Elina iskelenin yanında duruyordu, yüzü endişeyle gerilmiş, gözleri panik ve şaşkınlık karışımı bir ifadeyle etrafı arıyordu.
"Ne yapmalıyım? Genç Efendi nereye gitti? O iyi mi?"
Aklından birbiri ardına sorular geçiyor, endişesi artıyordu.
Elina, Leon'un gücüne ve yeteneklerine güveniyordu elbette, ama tedirginliği geçmek bilmiyordu.
Düşüncelere dalmış bir şekilde dururken, deniz yüzeyi aniden hareketlendi ve büyük kabarcıklar yükselerek sessizliği bozdu.

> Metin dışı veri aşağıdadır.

(** * The detection-result converter [pickle_to_txt]

    A shallow embedding of [src/get_results.py] (of which
    [src/picke_to_txt.py] is a copy with other paths in its [__main__]
    block), and the properties of its output files, its console output and
    its error boundary.

    The routine is I/O plumbing: it deserialises a container, walks it, and
    writes one text file per record.  The embedding therefore has three
    layers:
    - the Python values a pickle can hold, with the operations the routine
      applies to them (truth test, iteration, subscription, unpacking, text
      formatting);
    - a world made of a file system, the set of created directories, the
      console, and the failures the environment injects;
    - the routine itself, written in a state-and-exception monad over that
      world, statement by statement. *)

From Stdlib Require Import Ascii.
From stdpp Require Import base option list strings pretty gmap.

Birkaç saniye sonra, Deniz Ejderi İmparatoru'nun devasa figürü ortaya çıktı ve ruhları sarsan bir kükreme duyuldu.
Elina nefesini tutarak içgüdüsel olarak on adım geriye sendeledi.
Daha fazla tepki veremeden, ejderha gözlerini ona kilitledi ve yavaşça ilerledi. Bakışları keskin ve tehditkardı, sanki saldırmaya hazır gibiydi.
Panikleyen Elina, sağ elini kaldırarak büyü yapmaya hazırlandı, ama tam o anda Leon'un sesi ejderhanın başının üstünden duyuldu.
"Saldırma!"
İnanamayan gözlerle bakakaldı. Ejderhanın başının üzerinde duran Leon'du.
"Genç Efendi? Siz..." Donakaldı, önündeki manzaradan o kadar etkilenmişti ki, ağzından tek kelime çıkamadı.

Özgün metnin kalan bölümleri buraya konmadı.